A wise redditor paraphrased the philosopher-emperor Marcus Aurelius. "Today I'll meet assholes. But they don't mean to be assholes, they just don't know any better. But I do know better, and I won't let them make an asshole out of me. So dumb shit from assholes can't bother me."

I am a Goddamned professional and I'm Goddamn proud of it, and I will not throw that away because someone wants to use me as a punching bag. I will do my job. I will continue doing my job until I realize that the discomfort I feel is temporary and ultimately of no value to me. That sick person who was mean to me will still be sick after this - but I will not let that make me sick. I don't have to live like that.

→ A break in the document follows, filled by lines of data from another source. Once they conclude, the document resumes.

(** [contentWriter] from the point where it has received [download]. *)
Definition writeDownload (w : World) (download : Download) : Outcome :=
  match stdurl.Parse (Location download) with
  | Err err => Return (Some (errors_Wrap err "parsing url"))
  | Ok u =>
      match stdurl.Path u with
      | EmptyString => Panic "runtime error: slice bounds out of range"
      | String _ name =>   (* u.Path[1:] *)
          match os_MkdirAll_Dir w name with
          | Some err => Return (Some (errors_Wrap err "making directory"))
          | None =>
              match os_Create w name with
              | Some err => Return (Some (errors_Wrap err "creating file"))
              | None =>
                  match io_Copy w name (Content download) with
                  | Some err => Return (Some (errors_Wrap err "writing file"))
                  | None => Return None
                  end
              end
          end
      end
  end.

(** [contentFetcher] up to its [select]: either it ends there, or it goes
    on to offer a download on the channel. *)
Definition fetchDownload (w : World) (download : string) : Outcome + Download :=
  match http_Get w download with
  | Err err => inl (Panic err)
  | Ok resp =>
      if (StatusMultipleChoices <=? StatusCode resp)%Z
      then inl (Return (Some (errors_New (download +:+ ": " +:+ Status resp))))
      else inr {| Content := Body resp; Location := download |}
  end.

(** The goroutines started by [g.Go], by the point each has reached. *)
Inductive Task : Type :=
| FetchGet (download : string)   (* contentFetcher, before http.Get *)
| FetchSend (d : Download)       (* contentFetcher, waiting in its select *)
| WriteRecv                      (* contentWriter, waiting in its select *)
| WriteFile (d : Download)       (* contentWriter, after the receive *)
| Returned (err : option error). (* the function has returned *)

(** The [errgroup.Group] with its context: the counter of its wait group,
    the error kept by [errOnce], and whether the context is cancelled. *)
Record Group : Type := {
  wg : nat;
  gerr : option error;
  cancelled : bool
}.

Record State : Type := {
  todo : list Task;   (* the calls of g.Go that fetch has still to make *)
  tasks : list Task;
  group : Group
}.

(** The whole process while [fetch] runs. *)
Inductive Proc : Type :=
| Running (st : State)
| Waited (err : option error)   (* g.Wait has returned err *)
| Panicked (msg : string).

(** What the wrapper of [g.Go] does when the function returns: the first
    non-nil error is kept and cancels the context; the wait group is
    released. *)
Definition done (err : option error) (g : Group) : Group :=
  match err, gerr g with
  | Some e, None => {| wg := pred (wg g); gerr := Some e; cancelled := true |}
  | _, _ => {| wg := pred (wg g); gerr := gerr g; cancelled := cancelled g |}
  end.

Definition finish (i : nat) (err : option error) (st : State) : State :=
  {| todo := todo st;
     tasks := <[i := Returned err]> (tasks st);
     group := done err (group st) |}.

Definition setTask (i : nat) (t : Task) (st : State) : State :=
  {| todo := todo st; tasks := <[i := t]> (tasks st); group := group st |}.

Definition spawn (t : Task) (rest : list Task) (st : State) : State :=
  {| todo := rest;
     tasks := tasks st ++ [t];
     group := {| wg := S (wg (group st)); gerr := gerr (group st);
                 cancelled := cancelled (group st) |} |}.

(** The state in which [fetch] enters its loop. *)
Definition start (downloads : list string) : Proc :=
  Running {| todo := flat_map (λ dl, [FetchGet dl; WriteRecv]) downloads;
             tasks := [];
             group := {| wg := 0; gerr := None; cancelled := false |} |}.
(** * DataTable: sort, selection and cell rendering logic

    A shallow embedding of the logic of the [DataTable] React component
    (components/DataTable/DataTable.tsx): the comparator [compareValues],
    the derived view [sortedData], the event handlers [handleSort],
    [handleRowSelect] and [handleSelectAll], the tri-state summary
    [selectAllState] and the cell dispatch [renderCell].

    React state ([useState]) is modelled by explicit state passing: a
    handler takes the state of the render it was created in and returns the
    next state together with the list of callback invocations it made.

    The development also covers what the table renders and the events it
    receives, the theme toggle (components/ThemeToggle/ThemeToggle.tsx)
    and the derived values of the input field
    (components/InputField/InputField.tsx). *)

From Stdlib Require Import Floats List String Ascii Bool Arith ZArith Lia.
From Stdlib Require Import DecimalString.
From Stdlib Require Import Permutation Sorted.
Import ListNotations.

Set Implicit Arguments.
Open Scope string_scope.
Open Scope list_scope.

(* ================================================================== *)
(** ** The JavaScript values the component handles *)

Module JS.

(** A cell value has the TypeScript type [unknown].  Numbers are IEEE
    binary64 ([PrimFloat]).  Objects carry an identity, since [===]
    compares them by reference; a [Date] carries its time value
    ([getTime()], [nan] for an invalid date), any other object the result
    of converting it to a string. *)
Inductive value : Type :=
| VUndefined
| VNull
| VBool (b : bool)
| VNumber (n : float)
| VString (s : string)
| VDate (id : nat) (time : float)
| VOther (id : nat) (repr : string).

(** The builtins of the host whose result is fixed by the engine and the
    locale, not by this program. *)
Class Host : Type := {
  (** [String.prototype.localeCompare] *)
  localeCompare : string -> string -> float;
  (** [Number::toString] *)
  numberToString : float -> string;
  (** [Date.prototype.toString], from the time value *)
  dateToString : float -> string;
  (** [Array.prototype.sort] with a comparator, on a copy of the array *)
  Array_sort : forall A : Type, (A -> A -> float) -> list A -> list A
}.

(** [a === b] *)
Definition strict_eq (a b : value) : bool :=
  match a, b with
  | VUndefined, VUndefined => true
  | VNull, VNull => true
  | VBool p, VBool q => Bool.eqb p q
  | VNumber x, VNumber y => PrimFloat.eqb x y
  | VString s, VString t => String.eqb s t
  | VDate i _, VDate j _ => Nat.eqb i j
  | VOther i _, VOther j _ => Nat.eqb i j
  | _, _ => false
  end.
(** Loading the saved list after [acc]: the students are appended one by one,
    since none of their keys is in [acc] or occurs twice. *)
Lemma load_loop_roundtrip (d : dict Student) : forall acc : dict Student,
  NoDup (keys (acc ++ d)) -> keys_match d ->
  load_loop (map Student_to_dict (values d)) acc = (Ok tt, acc ++ d).
Proof.
  induction d as [|[k s] d IH]; intros acc Hnd Hkm.
  - simpl. now rewrite app_nil_r.
  - cbn [values map snd load_loop]. rewrite Student_roundtrip.
    inversion Hkm as [|? ? Hk Hrest]; subst. simpl in Hk. subst k.
    assert (Hfresh : dict_get (student_id s) acc = None).
    { apply dict_get_none. unfold keys in *. rewrite map_app in Hnd.
      simpl in Hnd. apply NoDup_remove_2 in Hnd.
      intros Hin. apply Hnd. apply in_or_app. now left. }
    rewrite (dict_set_absent Student (student_id s) s acc Hfresh).
    replace (acc ++ (student_id s, s) :: d)
      with ((acc ++ [(student_id s, s)]) ++ d)
      in * by (now rewrite <- app_assoc).
    now apply IH.
Qed.

Lemma load_data_roundtrip (fm : FinanceManager) :
  ledger_ok fm ->
  load_data (JDict [("students", JList (map Student_to_dict (values (students fm))))])
  = (Ok tt, students fm).
Proof.
  intros [Hnd Hkm]. unfold load_data. simpl.
  now apply (load_loop_roundtrip (students fm) []).
Qed.

(** C2: for every reachable ledger, loading the file that [save] wrote, into
    any manager (a new one or not), returns true and leaves that manager
    equal to the ledger saved: the same students under the same keys in the
    same order, each with the same name and the same list of transactions,
    hence with the same balances. *)
Theorem save_load_roundtrip (fm fm0 : FinanceManager) (fs : filesys)
    (filename : string) :
  reachable fm ->
  load fm0 (snd (save fm fs filename)) filename
  = Some {| returned := true; printed := Loaded filename; after := fm |}.
Proof.
  intros Hreach. unfold load, save, write_file. simpl.
  rewrite String.eqb_refl.
  rewrite (load_data_roundtrip fm (reachable_ok fm Hreach)).
  now destruct fm.
Qed.

Lemma save_load_roundtrip_example :
  reachable ledger_two
  /\ load init (snd (save ledger_two no_files "students_finance.json"))
       "students_finance.json"
     = Some {| returned := true; printed := Loaded "students_finance.json";
               after := ledger_two |}.
Proof.
  split; [exact ledger_two_reachable|].
  exact (save_load_roundtrip ledger_two init no_files "students_finance.json"
           ledger_two_reachable).
Defined.

(** C9: a JSON object without a "students" member loads as the empty
    ledger, whatever the manager held, and [load] returns true; and an
    element without a "transactions" member is loaded as a student without
    transactions. *)
Theorem load_missing_lists (fm : FinanceManager) (fs : filesys)
    (filename : string) :
  (forall members,
     fs filename = Document (JDict members) ->
     dict_get "students" members = None ->
     load fm fs filename
     = Some {| returned := true; printed := Loaded filename; after := init |})
  /\ (forall members sid nm,
        fs filename = Document (JDict [("students", JList [JDict members])]) ->
        dict_get "transactions" members = None ->
        dict_get "student_id" members = Some (JStr sid) ->
        dict_get "name" members = Some (JStr nm) ->
        load fm fs filename
        = Some {| returned := true; printed := Loaded filename;
                  after := {| students := [(sid, new_student sid nm)] |} |}).
Proof.
  split.
  - intros members Hfile Hnone. unfold load, load_data. rewrite Hfile.
    simpl. rewrite Hnone. reflexivity.
  - intros members sid nm Hfile Htx Hsid Hnm. unfold load, load_data.
    rewrite Hfile. simpl. unfold Student_of. simpl.
    rewrite Htx, Hsid, Hnm. reflexivity.
Qed.

Lemma load_missing_lists_example :
  load ledger_two empty_object_file "students_finance.json"
  = Some {| returned := true; printed := Loaded "students_finance.json";
            after := init |}
  /\ load ledger_two bare_student_file "students_finance.json"
     = Some {| returned := true; printed := Loaded "students_finance.json";
               after := ledger_alice |}.
Proof.
  split.
  - apply (proj1 (load_missing_lists ledger_two empty_object_file
                    "students_finance.json") []); reflexivity.
  - apply (proj2 (load_missing_lists ledger_two bare_student_file
                    "students_finance.json")
             [("student_id", JStr "S1"); ("name", JStr "Alice")] "S1" "Alice");
      reflexivity.
Defined.

(** ** Loading a file that is missing or malformed *)

Lemma load_loop_prefix (pre : list json) : forall rest sts acc,
  traverse Student_of pre = Ok sts ->
  load_loop (pre ++ rest) acc = load_loop rest (insert_all sts acc).
Proof.
  induction pre as [|s pre IH]; intros rest sts acc Hpre; simpl in Hpre.
  - injection Hpre as <-. reflexivity.
  - cbn [app load_loop].
    destruct (Student_of s) as [student| |]; simpl in Hpre; try discriminate.
    destruct (traverse Student_of pre) as [sts'| |] eqn:E;
      simpl in Hpre; try discriminate.
    injection Hpre as <-. simpl. now apply IH.
Qed.

Lemma Student_of_needs_fields (members : list (string * json)) :
  dict_get "student_id" members = None \/ dict_get "name" members = None ->
  forall s, Student_of (JDict members) <> Ok s.
Proof.
  intros Hmiss s. unfold Student_of. cbn [py_get bind].
  destruct (py_iter _) as [ts| |]; cbn [bind]; try discriminate.
  destruct (traverse Transaction_kwargs ts) as [txs| |]; cbn [bind];
    try discriminate.
  cbn [py_getitem].
  destruct (dict_get "student_id" members) as [v|]; cbn [bind];
    [|discriminate].
  destruct (as_str v) as [sid| |]; cbn [bind]; try discriminate.
  destruct Hmiss as [Hs|Hn]; [discriminate|].
  rewrite Hn. cbn [bind]. discriminate.
Qed.

(** C1, as the code has it: [load] returns false for every malformed file.
    When the file cannot be read or is not JSON, the manager is left as it
    was.  When the file is JSON, the dictionary is emptied before the
    document is looked at: if the students cannot be listed the manager is
    left empty, and if an element cannot be turned into a student (one
    without "student_id" or "name" never can) the manager holds the students
    of the elements before it and nothing of its earlier state. *)
Theorem load_malformed (fm : FinanceManager) (fs : filesys) (filename : string) :
  (fs filename = NotJson \/ fs filename = Unreadable ->
     exists e, load fm fs filename
               = Some {| returned := false; printed := FailedToLoad e;
                         after := fm |})
  /\ (forall data e,
        fs filename = Document data ->
        bind (py_get data "students" (JList [])) py_iter = Raise e ->
        load fm fs filename
        = Some {| returned := false; printed := FailedToLoad e;
                  after := init |})
  /\ (forall data pre bad post sts e,
        fs filename = Document data ->
        bind (py_get data "students" (JList [])) py_iter
          = Ok (pre ++ bad :: post) ->
        traverse Student_of pre = Ok sts ->
        Student_of bad = Raise e ->
        load fm fs filename
        = Some {| returned := false; printed := FailedToLoad e;
                  after := {| students := insert_all sts [] |} |})
  /\ (forall members,
        dict_get "student_id" members = None \/ dict_get "name" members = None ->
        forall s, Student_of (JDict members) <> Ok s).
Proof.
  split; [|split; [|split]].
  - unfold load. intros [-> | ->]; eexists; reflexivity.
  - intros data e Hfile Hraise. unfold load, load_data.
    rewrite Hfile, Hraise. reflexivity.
  - intros data pre bad post sts e Hfile Hitems Hpre Hbad.
    unfold load, load_data. rewrite Hfile, Hitems.
    rewrite (load_loop_prefix pre (bad :: post) sts [] Hpre).
    cbn [load_loop]. rewrite Hbad. reflexivity.
  - exact Student_of_needs_fields.
Qed.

I physically calm myself with breathing exercises.
pezookazoo 3 points 10m ago
remember these people know nothing about you or your life. they have no idea the struggles you have been through and what you have accomplished. customers who take their anger out on us i feel sorry for; they must have miserable lives so they want to make us feel their misery too. protect yourself and your energy and their ignorant comments will not affect you, just feel sorry for them
BrightAngelBarista 2 points 10m ago
It’s never about you. Never. If you have a cool teammate, make a pact that you swap places. Sometimes just a fresh face will deflate or de-escalate customer emotions.
Low-End4987 2 points 10m ago
There are going to be those type of customers everywhere and even though it sucks… the saying kill them with kindness really helps. They’re surprised once you’re really nice about it and it shows you have class and values. (Getting angry adds fuel to the fire and makes you think about it later and the words both of you said.) If you do start to think about it breathe in and out a few times and envision yourself slowly forgetting about the incident. Focus on the bigger picture and your goals. Leave work at work and make your life your priority outside of work. Good luck :)
SqzHerLimes 1 points 10m ago
treat them like a kid. that gets most of them to chill out
holldizzle024 1 points 10m ago
i get the being stuck on things for hours, i kinda just vent to my coworkers until i stop thinking about it or they get sick of me lol. personally idgaf about what literally anyone else to say, i think that’s just a learned skill, so it takes a lot to get me upset. but once in awhile they push me too far, i just try to distract myself and usually someone will bring up something to change the subject. honestly that’s all you can really do in these situations, understand all your coworkers are in the same boat and it sucks but you gotta just find distractions and move on. i ALWAYS end up scream-venting to my boyfriend after every shift tho lol
Voxxyvoo 1 points 10m ago
my manager will speak softer and softer to a belligerent customer until she's just mouthing words to make the customer stop yelling. it works a little too well. also really funny to watch
9 times of 10 an irate customer has a sad sack life and is too limp-dicked to take it out on someone who can fight back
Chondodo 1 points 10m ago
I laugh. It genuinely makes me laugh. Thankfully I haven’t busted out in front of anyone.
[deleted] 1 points 10m ago
Not a solution, but more of a mental perspective. Anytime customers are rude/impatient/sarcastic with me, I treat them like how I would a toddler. "Oh yeah of course honey, but if you don't go to sleep now then Santa won't come!"
Remind yourself that they are likely incredibly poorly adjusted human being with little to no coping skills and the emotional intelligence of a banana. It helps me not take it personally as I know they probably spent their whole life getting rewarded for throwing tantrums and almost see them as more handicapped rather than a functional adult who knows better than me.

Obviously escalate things if need be as you are not obligated to take verbal abuse or feel threatened but it definitely helps me with the more passive aggressive customers. I also often end my sentences with, "my friend" or "thank you for your patience" as it makes it much harder for people to be rude to someone being extra kind from the beginning.
floofxs2 1 points 10m ago
Usually I was just nice and gave them what they wanted so they’d go away. Sometimes I’d say something back. And the last time when it was really terrible I told my manager who did nothing about it that I was walking out and won’t be back. And I never went back.